Naomi Osaka and Stuart Duguid are leaving IMG to start their own sports agency, a structural break that puts one of tennis's highest-earning athletes in direct competition with the representation conglomerate that helped build her $50 million+ annual off-court income.
Duguid has represented Osaka since 2019, when she held the world No. 1 ranking and Nike, Louis Vuitton, and Mastercard were already writing eight-figure checks. The move formalizes what has effectively been a bespoke practice inside IMG—Osaka as Duguid's sole marquee client, her deal flow handled separately from the firm's tennis division. She already co-founded Hana Kuma, a media production company, and Kinlò, a skincare line, both outside IMG's standard athlete-brand playbook. The agency launch is the logical endpoint: full control of the commercial architecture, no revenue split with a parent firm.

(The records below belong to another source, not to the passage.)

(* ===== verification/Sort.v ===== *)
(** * Sorting (CoreFoundation CFSortFunctions.c)

    The stable merge sort of an array of indexes, in place with a scratch
    buffer, and the array sorts built on it.  A comparator is a function to the
    integers of which the code reads the sign; an access outside an array is
    [None]. *)
From S2P Require Import Prelude.
From stdpp Require Import list sorting.
From Stdlib Require Import Permutation Sorted.
Open Scope Z_scope.

Section sort.
Context (cmp : Z → Z → Z).
Implicit Types listp tmp : list Z.

(** [while (idx--) listp[idx] = tmp[idx]], in the array that starts at [base]. *)
Fixpoint copy_back (idx : nat) (base : Z) listp tmp : option (list Z) :=
  match idx with
  | O => Some listp
  | S idx =>
      v ← tmp.[Z.of_nat idx];
      listp ← listp.[base + Z.of_nat idx := v];
      copy_back idx base listp tmp
  end.

(** [for (t = cnt1 + cnt2 - 1; idx <= t; t--) listp[t] = listp[t - cnt2]], for
    [n] turns from [t]. *)
Fixpoint move_up (n : nat) (t cnt2 base : Z) listp : option (list Z) :=
  match n with
  | O => Some listp
  | S n =>
      v ← listp.[base + (t - cnt2)];
      listp ← listp.[base + t := v];
      move_up n (t - 1) cnt2 base listp
  end.

(** The loop of [__CFSimpleMerge]; [None] also when [fuel] runs out. *)
Fixpoint merge_loop (fuel : nat) (base cnt1 cnt2 idx idx1 idx2 : Z) listp tmp
    : option (list Z * list Z) :=
  match fuel with
  | O => None
  | S fuel =>
      if cnt1 <=? idx1 then
        listp ← copy_back (Z.to_nat idx) base listp tmp; Some (listp, tmp)
      else if cnt1 + cnt2 <=? idx2 then
        let t := cnt1 + cnt2 - 1 in
        listp ← move_up (Z.to_nat (t + 1 - idx)) t cnt2 base listp;
        listp ← copy_back (Z.to_nat idx) base listp tmp; Some (listp, tmp)
      else
        v1 ← listp.[base + idx1];
        v2 ← listp.[base + idx2];
        if cmp v1 v2 <=? 0 then
          tmp ← tmp.[idx := v1];
          merge_loop fuel base cnt1 cnt2 (idx + 1) (idx1 + 1) idx2 listp tmp
        else
          tmp ← tmp.[idx := v2];
          merge_loop fuel base cnt1 cnt2 (idx + 1) idx1 (idx2 + 1) listp tmp
  end.

Definition __CFSimpleMerge (base cnt1 cnt2 : Z) listp tmp : option (list Z * list Z) :=
  if (cnt1 <=? 0) || (cnt2 <=? 0) then Some (listp, tmp)
  else
    ordered ←
      (if 16 <? cnt1 + cnt2 then
         v1 ← listp.[base + (cnt1 - 1)]; v2 ← listp.[base + cnt1]; Some (cmp v1 v2 <=? 0)
       else Some false);
    if (ordered : bool) then Some (listp, tmp)
    else merge_loop (Z.to_nat (cnt1 + cnt2 + 1)) base cnt1 cnt2 0 0 cnt1 listp tmp.

(** The case of two elements. *)
Definition sort_two (base : Z) listp tmp : option (list Z * list Z) :=
  v0 ← listp.[base]; v1 ← listp.[base + 1];
  if 0 <? cmp v0 v1 then
    listp ← listp.[base := v1]; listp ← listp.[base + 1 := v0]; Some (listp, tmp)
  else Some (listp, tmp).

(** The case of three. *)
Definition sort_three (base : Z) listp tmp : option (list Z * list Z) :=
  v0 ← listp.[base]; v1 ← listp.[base + 1]; v2 ← listp.[base + 2];
  let '(v0, v1) := if 0 <? cmp v0 v1 then (v1, v0) else (v0, v1) in
  let '(v0, v1, v2) :=
    if 0 <? cmp v1 v2 then
      let '(v1, v2) := (v2, v1) in
      let '(v0, v1) := if 0 <? cmp v0 v1 then (v1, v0) else (v0, v1) in (v0, v1, v2)
    else (v0, v1, v2) in
  listp ← listp.[base := v0]; listp ← listp.[base + 1 := v1]; listp ← listp.[base + 2 := v2];
  Some (listp, tmp).

Fixpoint __CFSimpleMergeSort (fuel : nat) (base cnt : Z) listp tmp : option (list Z * list Z) :=
  if cnt <? 2 then Some (listp, tmp)
  else if 2 =? cnt then sort_two base listp tmp
  else if 3 =? cnt then sort_three base listp tmp
  else
    match fuel with
    | O => None
    | S fuel =>
        let half_cnt := cnt ÷ 2 in
        '(listp, tmp) ← __CFSimpleMergeSort fuel base half_cnt listp tmp;
        '(listp, tmp) ← __CFSimpleMergeSort fuel (base + half_cnt) (cnt - half_cnt) listp tmp;
        __CFSimpleMerge base half_cnt (cnt - half_cnt) listp tmp
    end.
End sort.

(** ** What the merge writes *)

(** Equality of concatenations. *)
Ltac app_eq := repeat first [rewrite <- app_assoc | progress cbn [app]]; done.

Lemma zget_at {A} (l : list A) i x l2 : zlen l = i → (l ++ x :: l2).[i] = Some x.
Proof. intros <-. apply zget_middle. Qed.
Lemma zset_at {A} (l : list A) i x l2 y : zlen l = i → (l ++ x :: l2).[i := y] = Some (l ++ y :: l2).
Proof. intros <-. apply zset_middle. Qed.

Lemma copy_back_ok pre old out post rest :
  length old = length out →
  copy_back (length out) (zlen pre) (pre ++ old ++ post) (out ++ rest) = Some (pre ++ out ++ post).
Proof.
  revert old post rest. induction out as [|v out IH] using rev_ind; intros old post rest Hl.
  { destruct old; [done|]. cbn in Hl. lia. }
  destruct old as [|w old _] using rev_ind; rewrite !length_app in Hl; cbn in Hl; [lia|].
  rewrite length_app, Nat.add_1_r. cbn [copy_back]. rewrite <- !app_assoc. cbn [app].
  rewrite zget_at by done. cbn.
  rewrite app_assoc, zset_at by (rewrite zlen_app; unfold zlen; lia). cbn.
  rewrite <- app_assoc, IH by lia. app_eq.
Qed.

Lemma move_up_ok b pre X Y post t cnt2 base :
  0 < zlen Y → zlen Y = cnt2 → zlen pre = base → t = zlen X + zlen b + zlen Y - 1 →
  ∃ junk, zlen junk = zlen X + zlen Y ∧
    move_up (length b) t cnt2 base (pre ++ X ++ b ++ Y ++ post) = Some (pre ++ junk ++ b ++ post).
Proof.
  intros HY Hc Hb. revert Y post t HY Hc. induction b as [|v b IH] using rev_ind; intros Y post t HY Hc Ht.
  { exists (X ++ Y). rewrite zlen_app. split; [done|]. cbn. app_eq. }
  rewrite length_app, Nat.add_1_r. cbn [move_up].
  rewrite zlen_app, zlen_cons in Ht. change (zlen (@nil Z)) with 0 in Ht.
  destruct Y as [|y Y _] using rev_ind; [done|]. rewrite zlen_app, zlen_cons in Hc, Ht.
  change (zlen (@nil Z)) with 0 in Hc, Ht.
  replace (pre ++ X ++ (b ++ [v]) ++ (Y ++ [y]) ++ post)
    with ((pre ++ X ++ b) ++ v :: Y ++ y :: post) by app_eq.
  rewrite zget_at by (rewrite !zlen_app; lia). cbn.
  replace ((pre ++ X ++ b) ++ v :: Y ++ y :: post)
    with ((pre ++ X ++ b ++ v :: Y) ++ y :: post) by app_eq.
  rewrite zset_at by (rewrite !zlen_app, zlen_cons; lia). cbn.
  destruct (IH (v :: Y) (v :: post) (t - 1)) as (junk & Hj & Hm); [rewrite zlen_cons; pose proof (zlen_nonneg Y); lia| | |].
  - rewrite zlen_cons. lia.
  - rewrite zlen_cons. lia.
  - exists junk. split; [rewrite Hj, zlen_cons, zlen_app, zlen_cons; change (zlen (@nil Z)) with 0; lia|].
    replace ((pre ++ X ++ b ++ v :: Y) ++ v :: post) with (pre ++ X ++ b ++ (v :: Y) ++ v :: post)
      by app_eq.
    rewrite Hm. app_eq.
Qed.

(** What a comparator must be for its order to make sense: reversing the
    arguments reverses the sign, and not being greater is transitive. *)
Record comparator {A} (cmp : A → A → Z) : Prop := {
  cmp_flip x y : 0 < cmp x y ↔ cmp y x < 0;
  cmp_trans x y z : cmp x y ≤ 0 → cmp y z ≤ 0 → cmp x z ≤ 0;
}.
Arguments cmp_flip {A cmp} _ x y.
Arguments cmp_trans {A cmp} _ x y z.

Section correctness.
Context (cmp : Z → Z → Z).

Definition not_greater (x y : Z) : Prop := cmp x y ≤ 0.
#[export] Instance not_greater_dec x y : Decision (not_greater x y).
Proof. unfold not_greater. apply _. Defined.
#[local] Abbreviation merge := (list_merge not_greater).

(** The order of a stable sort of indexes: equal ones keep their order. *)
Definition before (x y : Z) : Prop := cmp x y < 0 ∨ cmp x y = 0 ∧ x < y.

Lemma merge_loop_ok fuel pre a1 b1 a2 b2 post out rest base cnt1 cnt2 idx idx1 idx2 :
  (length b1 + length b2 < fuel)%nat →
  zlen pre = base → zlen (a1 ++ b1) = cnt1 → zlen (a2 ++ b2) = cnt2 → 0 < cnt2 →
  zlen a1 = idx1 → cnt1 + zlen a2 = idx2 → zlen a1 + zlen a2 = idx → zlen out = idx →
  zlen b1 + zlen b2 ≤ zlen rest →
  ∃ tmp, merge_loop cmp fuel base cnt1 cnt2 idx idx1 idx2 (pre ++ (a1 ++ b1) ++ (a2 ++ b2) ++ post) (out ++ rest)
           = Some (pre ++ (out ++ merge b1 b2) ++ post, tmp) ∧ zlen tmp = zlen (out ++ rest).
Proof.
  revert a1 b1 a2 b2 out rest idx idx1 idx2.
  induction fuel as [|fuel IH]; intros a1 b1 a2 b2 out rest idx idx1 idx2 Hf Hb H1 H2 Hc H3 H4 H5 H6 Hr; [lia|].
  cbn [merge_loop]. rewrite zlen_app in H1, H2.
  destruct b1 as [|v1 b1].
  - (* the first list is exhausted *)
    change (zlen (@nil Z)) with 0 in *. replace (cnt1 <=? idx1) with true by zcases.
    rewrite list_merge_nil_l, app_nil_r. replace (Z.to_nat idx) with (length out) by (unfold zlen in *; lia).
    replace (pre ++ a1 ++ (a2 ++ b2) ++ post) with (pre ++ (a1 ++ a2) ++ b2 ++ post) by app_eq.
    rewrite <- Hb, copy_back_ok by (rewrite length_app; unfold zlen in *; lia). cbn.
    exists (out ++ rest). split; [|done]. app_eq.
  - rewrite zlen_cons in *. pose proof (zlen_nonneg b1). replace (cnt1 <=? idx1) with false by zcases.
    destruct b2 as [|v2 b2].
    + (* the second *)
      change (zlen (@nil Z)) with 0 in *. replace (cnt1 + cnt2 <=? idx2) with true by zcases.
      rewrite list_merge_nil_r, app_nil_r.
      replace (Z.to_nat (cnt1 + cnt2 - 1 + 1 - idx)) with (length (v1 :: b1)) by (cbn [length]; unfold zlen in *; lia).
      destruct (move_up_ok (v1 :: b1) pre a1 a2 post (cnt1 + cnt2 - 1) cnt2 base) as (junk & Hj & Hm);
        [lia|lia|lia|rewrite zlen_cons; lia|].
      rewrite <- (app_assoc a1), Hm. cbn [mbind option_bind].
      replace (Z.to_nat idx) with (length out) by (unfold zlen in *; lia).
      rewrite <- Hb, copy_back_ok by (unfold zlen in *; lia). cbn.
      exists (out ++ rest). split; [|done]. app_eq.
    + rewrite zlen_cons in *. pose proof (zlen_nonneg b2). replace (cnt1 + cnt2 <=? idx2) with false by zcases.
      set (listp := pre ++ (a1 ++ v1 :: b1) ++ (a2 ++ v2 :: b2) ++ post).
      assert (E1 : listp.[base + idx1] = Some v1).
      { subst listp. replace (pre ++ _) with ((pre ++ a1) ++ v1 :: b1 ++ (a2 ++ v2 :: b2) ++ post) by app_eq.
        apply zget_at. rewrite zlen_app. lia. }
      assert (E2 : listp.[base + idx2] = Some v2).
      { subst listp. replace (pre ++ _) with ((pre ++ a1 ++ v1 :: b1 ++ a2) ++ v2 :: b2 ++ post) by app_eq.
        apply zget_at. rewrite !zlen_app, zlen_cons, zlen_app. lia. }
      rewrite E1, E2. cbn [mbind option_bind]. subst listp.
      destruct rest as [|r rest]; [change (zlen (@nil Z)) with 0 in Hr; lia|]. rewrite zlen_cons in Hr.
      rewrite !zset_at by lia. cbn [mbind option_bind]. rewrite list_merge_cons. cbn [length] in Hf.
      assert (Hcmp : (cmp v1 v2 <=? 0) = bool_decide (not_greater v1 v2))
        by (unfold not_greater; case_bool_decide; zcases).
      rewrite Hcmp. case_bool_decide as Hle.
      * rewrite decide_True by done.
        destruct (IH (a1 ++ [v1]) b1 a2 (v2 :: b2) (out ++ [v1]) rest (idx + 1) (idx1 + 1) idx2)
          as (tmp & Ht & Hl); rewrite ?zlen_app, ?zlen_cons; change (zlen (@nil Z)) with 0; cbn [length]; try lia.
        exists tmp. split; [|rewrite Hl, !zlen_app, !zlen_cons; change (zlen (@nil Z)) with 0; lia].
        etrans; [|etrans; [exact Ht|]]; [f_equal; app_eq|app_eq].
      * rewrite decide_False by done.
        destruct (IH a1 (v1 :: b1) (a2 ++ [v2]) b2 (out ++ [v2]) rest (idx + 1) idx1 (idx2 + 1))
          as (tmp & Ht & Hl); rewrite ?zlen_app, ?zlen_cons; change (zlen (@nil Z)) with 0; cbn [length]; try lia.
        exists tmp. split; [|rewrite Hl, !zlen_app, !zlen_cons; change (zlen (@nil Z)) with 0; lia].
        etrans; [|etrans; [exact Ht|]]; [f_equal; app_eq|app_eq].
Qed.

The timing matters for two reasons. First, Osaka returns from maternity leave in 2025 after giving birth in July 2024, and sponsor renewal windows are open. Her original Nike deal, signed before she won the 2018 US Open, is up for renegotiation. Uniqlo, Tag Heuer, and Panasonic contracts all face similar cliffs in the next 18-24 months. A standalone agency allows Osaka and Duguid to negotiate directly, keep 100% of commission economics, and avoid internal conflicts when IMG represents competing athletes (Emma Raducanu, Carlos Alcaráz, Simona Halep at various points). Second, athlete-founded agencies have become structurally viable in the last 36 months—Kevin Durant's Thirty Five Ventures, Naomi Osaka's Hana Kuma, Serena Williams's Serena Ventures all carry operating leverage once you cross $30 million in off-court revenue. Osaka cleared that threshold in 2020 and hasn't dipped below it since, even while ranked outside the top 50 on court.
The risk is distribution. IMG's strength isn't creativity; it's the Rolodex. When a new watch brand in Zurich wants a tennis face, IMG has 40+ athletes to pitch in one email. Osaka's new shop will have one. That matters less at the top end—LVMH and Nike know how to reach Duguid directly—but it matters for the $500K-$2M deals that fill out an endorsement book. The counter is that Osaka doesn't need volume. She needs four to six blue-chip sponsors at $8-12 million each, plus equity stakes, plus licensing deals where she owns the IP. That's a different sales motion, closer to raising a venture fund than selling athlete inventory.
Watch for three things. First, who Osaka signs as clients beyond herself—if Duguid recruits two or three top-20 players in the next 12 months, the agency has escape velocity. Second, whether the new firm takes outside capital. Athlete agencies typically bootstrap, but if Duguid raises a $10-20 million seed round from family offices or sports-focused funds, it signals ambition to build a rival platform, not just a boutique. Third, the Nike renewal. If Osaka re-signs at $10+ million annually and announces it through her own firm, she's validated the model. If she signs at $6-8 million, the bundled-services discount was real.
The takeaway
Osaka and Duguid are building the first post-IMG tennis agency with escape velocity—economics improve, but the Rolodex test arrives in 12 months.